These are more or less arbitrary numbers which @Wizballs came up with but they seem to fit well all memory capacities. They are set in mk_preset_arrays
.
So is target lines count a kind of desirable number of lines per blocklist file?
I am trying to make sense of:
Yes, exactly, the optimal final entries count. The code is sometimes calling them 'lines' for historical reasons
Hmm but why is the max file part size set like this:
Like thatās max size per file part, right?
The 'mini' preset is a special case since it includes 1 URL. So it makes sense to set part size equal to blocklist size.
My logic was that we want to have some headroom with the blocklist sizes. So the calculated max blocklist size is 25% larger than the target size (which is target lines count * 20 B ).
Max part size is calculated the same way, except we do not multiply by 1.25. This effectively allows for one of the included lists to be much larger than others, as is the case with the 'large' preset where TIF is kinda dominant, and its size fluctuates by much.
Nice. From what I have considered so far this all seems reasonable.

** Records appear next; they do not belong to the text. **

(** X17.  The default distribution has an entry for the fund [taxes]
    already, and enabling the tax fund on it appends a second one.  The
    distribution that results passes the check of its sum, and of every
    profit that is a whole number of cents it loses, in exact arithmetic,
    the share of the first entry, which enabling has scaled to 4.75%: the
    amounts allocated and that share together sum to the profit. *)
Theorem enabling_tax_on_default_distribution_loses_share
    env (s : FinancialState exact) (z : Z) :
  profitDistribution s = DEFAULT_DISTRIBUTION ->
  let s' := after (toggleTaxFund env true) s in
  let profit : exact := decimal z 100 in
  fundId <$> profitDistribution s'
  = (fundId <$> (DEFAULT_DISTRIBUTION : list (ProfitDistribution exact)))
    ++ ["taxes"] /\
  isValid (validateProfitDistribution (profitDistribution s')) = true /\
  exists m,
    distributeProfit profit (profitDistribution s') = Ok m /\
    (allocated_total m + round2 (profit * decimal 475 100 / of_Z 100) = profit)%js.
Proof.
  intros Hds s' profit.
  assert (Hs' : profitDistribution s' =
            map (rescale (total_percentage DEFAULT_DISTRIBUTION) (of_Z 95))
              DEFAULT_DISTRIBUTION
            ++ [{| fundId := "taxes"; percentage := of_Z 5 |}]).
  { unfold s', after. rewrite toggleTaxFund_runs. cbn [snd profitDistribution].
    rewrite Hds. reflexivity. }
  rewrite Hs'. split; [|split].
  - rewrite fmap_app, rescale_fundIds. reflexivity.
  - vm_compute. reflexivity.
  - eexists. split.
    + rewrite distributeProfit_loop.
      replace (isValid (validateProfitDistribution _)) with true
        by (vm_compute; reflexivity).
      reflexivity.
    + pose (d0 := rescale (total_percentage DEFAULT_DISTRIBUTION) (of_Z 95)
                    (share "taxes" 5 : ProfitDistribution exact)).
      replace (round2 (profit * decimal 475 100 / of_Z 100)%js)
        with (share_of profit d0).
      * unfold profit.
        rewrite (distribute_loop_total_dup (decimal z 100) (decimal_finite z)
                   _ _ d0 ∅ z).
        -- unfold allocated_total. rewrite map_fold_empty. apply exact_add_zero.
        -- rewrite rescale_fundIds. apply (bool_decide_unpack _).
           vm_compute. reflexivity.
        -- intros d _. apply lookup_empty.
        -- apply list_elem_of_In, in_map, list_elem_of_In.
           unfold DEFAULT_DISTRIBUTION.
           do 7 apply list_elem_of_further. apply list_elem_of_here.
        -- reflexivity.
        -- repeat constructor; discriminate.
      * unfold share_of. do 3 f_equal.
Qed.

(** A profit of 100 after the tax fund has been enabled in the default
    state. *)
Lemma enabling_tax_on_default_distribution_loses_share_witness :
  exists m : gmap FundId exact,
    distributeProfit (decimal 10000 100)
      (profitDistribution (after (toggleTaxFund env1 true) (initial 0))) = Ok m /\
    (allocated_total m
     + round2 (decimal 10000 100 * decimal 475 100 / of_Z 100)
     = decimal 10000 100)%js.
Proof.
  destruct (enabling_tax_on_default_distribution_loses_share env1 (initial 0)
              10000 eq_refl)
    as (_ & _ & m & Hm & Htotal).
  exists m. split; [exact Hm | exact Htotal].
Defined.

(** *** The total after a toggle *)

Lemma total_percentage_app_taxes (ds : list (ProfitDistribution exact)) :
  total_percentage ds = of_Z 95 ->
  total_percentage (ds ++ [{| fundId := "taxes"; percentage := of_Z 5 |}])
  = of_Z 100.
Proof.
  unfold total_percentage. intros H. rewrite fold_left_app, H.
  cbn [fold_left percentage]. apply exact_Fin_eq. reflexivity.
Qed.

Lemma valid_100 (ds : list (ProfitDistribution exact)) :
  total_percentage ds = of_Z 100 ->
  isValid (validateProfitDistribution ds) = true.
Proof.
  unfold validateProfitDistribution. intros ->. vm_compute. reflexivity.
Qed.

(** X18.  In exact arithmetic, when the total [t] of the entries that a
    toggle rescales is a number other than zero, the distribution that the
    toggle stores has the total 100 exactly, whatever [t] was, and passes
    the check of the sum. *)
Theorem toggleTaxFund_total_is_100 env enabled (s : FinancialState exact) t :
  total_percentage (rescaled_entries enabled (profitDistribution s)) = Fin t ->
  t <> 0%Qc ->
  let s' := after (toggleTaxFund env enabled) s in
  total_percentage (profitDistribution s') = of_Z 100 /\
  isValid (validateProfitDistribution (profitDistribution s')) = true.
Proof.
  intros Ht Ht0 s'.
  assert (H100 : total_percentage (profitDistribution s') = of_Z 100).
  { pose proof (fold_total_finite_inv _ _ _ Ht) as Hfin.
    unfold s', after. rewrite toggleTaxFund_runs. cbn [snd profitDistribution].
    destruct enabled; cbn [rescaled_entries] in *.
    - apply total_percentage_app_taxes. rewrite Ht.
      apply (total_percentage_rescale t (Qc_of_Z 95) _ Ht0 Hfin Ht).
    - cbv zeta. rewrite Ht.
      apply (total_percentage_rescale t (Qc_of_Z 100) _ Ht0 Hfin Ht). }
  split; [exact H100|]. apply valid_100, H100.
Qed.

(** A distribution with the total 70, which fails the check, passes it
    once the tax fund has been enabled. *)
Lemma toggleTaxFund_total_is_100_witness :
  let s : FinancialState exact := state_with ∅ [] [share "A" 30; share "B" 40] in
  isValid (validateProfitDistribution (profitDistribution s)) = false /\
  isValid (validateProfitDistribution
             (profitDistribution (after (toggleTaxFund env1 true) s))) = true.
Proof.
  cbv zeta. split; [vm_compute; reflexivity|].
  refine (proj2 (toggleTaxFund_total_is_100 env1 true
                   (state_with ∅ [] [share "A" 30; share "B" 40])
                   (Qc_of_Z 70) _ _)).
  - apply exact_Fin_eq. vm_compute. reflexivity.
  - intros H. apply Q2Qc_eq_iff in H. discriminate H.
Defined.

(** *** Deleting a fund that has a share *)

Lemma fold_total_shift (ds : list (ProfitDistribution exact)) (c : Qc) :
  forall a x,
    fold_left (fun sum d => (sum + percentage d)%js) ds (Fin a) = Fin x ->
    fold_left (fun sum d => (sum + percentage d)%js) ds (Fin (a + c)) = Fin (x + c).
Proof.
  induction ds as [|d ds IH]; intros a x Hx.
  - cbn in *. congruence.
  - cbn [fold_left] in *. destruct (percentage d) as [p|].
    + change (Fin a + Fin p)%js with (Fin (a + p)) in Hx.
      change (Fin (a + c) + Fin p)%js with (Fin (a + c + p)).
      replace (a + c + p)%Qc with (a + p + c)%Qc by ring.
      apply IH, Hx.
    + change (Fin a + NaN)%js with NaN in Hx.
      rewrite fold_total_NaN in Hx. discriminate.
Qed.

Lemma filter_other_funds (id : FundId) (ds : list (ProfitDistribution exact)) :
  id ∉ fundId <$> ds ->
  List.filter (fun d => negb (bool_decide (fundId d = id))) ds = ds.
Proof.
  induction ds as [|d ds IH]; intros Hid; [reflexivity|].
  rewrite fmap_cons in Hid. apply not_elem_of_cons in Hid as [Hne Hid].
  cbn [List.filter]. rewrite bool_decide_eq_false_2 by congruence.
  cbn [negb]. f_equal. apply IH, Hid.
Qed.
Fixpoint first_obs_loop (observations : list Obs) (skills_idxs : list Z)
    (range : list nat) (st : nat * list Obs) : res (nat * list Obs) :=
  match range with
  | [] => Ok st
  | i :: range =>
      st ← first_obs_step observations skills_idxs st i;
      first_obs_loop observations skills_idxs range st
  end.

(** Lines 117-124. *)
Definition compute_first_observations (observations : list Obs)
    (skills_idxs : list Z) : res (list Obs) :=
  let traj_len := length observations in
  let first_observations := zeros_like <$> observations in
  o ← Np.getitem observations 0;
  first_observations ← Np.setitem first_observations 0 o;
  let first_obs_pos := 0%nat in
  st ← first_obs_loop observations skills_idxs (seq 1 (traj_len - 1))
         (first_obs_pos, first_observations);
  mret st.2.

(** The scan state [(first_obs_pos, first_observations)] before index [j]
    is visited: the entries below [j] are settled. *)
Definition scanned (observations : list Obs) (skills_idxs : list Z) (j : nat)
    (st : nat * list Obs) : Prop :=
  length st.2 = length observations ∧
  st.1 = seg_start skills_idxs (j - 1) ∧
  (∀ i : nat, (i < j)%nat → st.2 !! i = observations !! seg_start skills_idxs i) ∧
  (∀ i : nat, (0 < i < j)%nat →
     is_Some (skills_idxs !! (i - 1)%nat) ∧ is_Some (skills_idxs !! i)).
End FirstObservations.

End Segmentation.

(** ** Trajectory ingestion ([ComdeBuffer.preprocess_h5py_trajectory]) *)

Module Ingest.

Definition MUST_LOADED_COMPONENTS : gset string :=
  {[ "observations"; "actions"; "skills_idxs"; "skills_order"; "skills_done";
     "source_skills"; "target_skills" ]}.

Section Preprocess.
(** [Vec]: one row of a float dataset (an observation, an action, a skill or
    an embedding vector); [Info]: an entry of the [infos] list. *)
Context {Vec Info : Type}.
Variable zeros_like : Vec → Vec.
(** C9: with no hint the generator returns the empty sequence, so the
    resolver probes no CSS candidate: its answer is that of the two direct
    lookups, and its driver calls are the lookup by id, followed or not by
    the lookup by name. *)
Theorem empty_hints_fallbacks_only (role : string) (st : state W E) :
  generate_possible_selectors role [] = []
  /\ find_element_with_ai role [] st = fallback_lookup role st
  /\ (trace (snd (find_element_with_ai role [] st)) = (trace st ++ [CFindId role])%list
      \/ trace (snd (find_element_with_ai role [] st))
         = (trace st ++ [CFindId role; CFindName role])%list).
Proof.
  split; [reflexivity|].
  assert (Heq : find_element_with_ai role [] st = fallback_lookup role st)
    by reflexivity.
  split; [exact Heq|].
  rewrite Heq, fallback_lookup_eq.
  destruct (find_element_by_id role (world st)) as [[e|element] w2]; [|left; reflexivity].
  destruct (is_no_such_element e); [|left; reflexivity].
  destruct (find_element_by_name role w2) as [[e'|element] w3]; right; reflexivity.
Qed.

End LocationFacts.

(** C6, as stated, fails on the call the program makes for the login
    button: on a page where every candidate times out, the candidate
    #login is probed three times within the one resolution call. *)
Lemma resolver_probes_selector_again :
  let hints := ["id"; "class"; "value"] in
  let st := Stub.fresh Stub.empty_page in
  all_time_out (generate_possible_selectors "login" hints) (world st)
  = Some (Stub.tick 150 Stub.empty_page)
  /\ css_probes "#login" (trace (snd (find_element_with_ai "login" hints st))) = 3
  /\ ~ css_probes "#login" (trace (snd (find_element_with_ai "login" hints st))) <= 1.
Proof.
  cbv zeta. split; [reflexivity|].
  assert (H : css_probes "#login"
                (trace (snd (find_element_with_ai "login" ["id"; "class"; "value"]
                               (Stub.fresh Stub.empty_page)))) = 3)
    by (vm_compute; reflexivity).
  split; [exact H|]. rewrite H. lia.
Qed.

What happens if no preset is used?
These calculations only play out when running the setup
and gen_config
commands where the user picks one of the pre-defined presets. Otherwise the user sets the values as they like.
Also the way it's currently implemented, presets are only meaningful while running these commands. After the values are set, the code never checks whether they correspond to any preset.
Certainly really nice to get these adjusted in a sensible way like this. Looks good to me.
Just need to update the readme then (with the auto-generated values) and we're good to merge.
Actually, I'm thinking: since the algorithm for these calculations is pretty straightforward and should be good for most use cases, does it make sense to make these settings optional and have an option like target_entries_count
which we then use to automatically calculate the values when these options are not set? On one hand, this adds yet another option. On the other hand, this allows the user to ignore 3 options which may not be very obvious for them how to set.
Iām not so sure from the perspective that wonāt users rather care about memory footprint and whereas itās clear say not to use more than 100MB, a maximum number of lines (target lines?) seems a little more obscure doesnāt it? Also I wonder - maybe the label ātargetā isnāt so apt because itās more an upper limit of sorts than a target isnāt it?
Should we perhaps rather just have a single value relating to maximum memory to allow adblock-lean to use? So maybe keep the maximum and calculate the maximum individual part size based on that somehow?
The tradeoff is between memory footprint and adblocking effectiveness, so these are the 2 parameters that a reasonable user should care about. Entries count represents the latter for this matter, in a way that seems straightforward, no?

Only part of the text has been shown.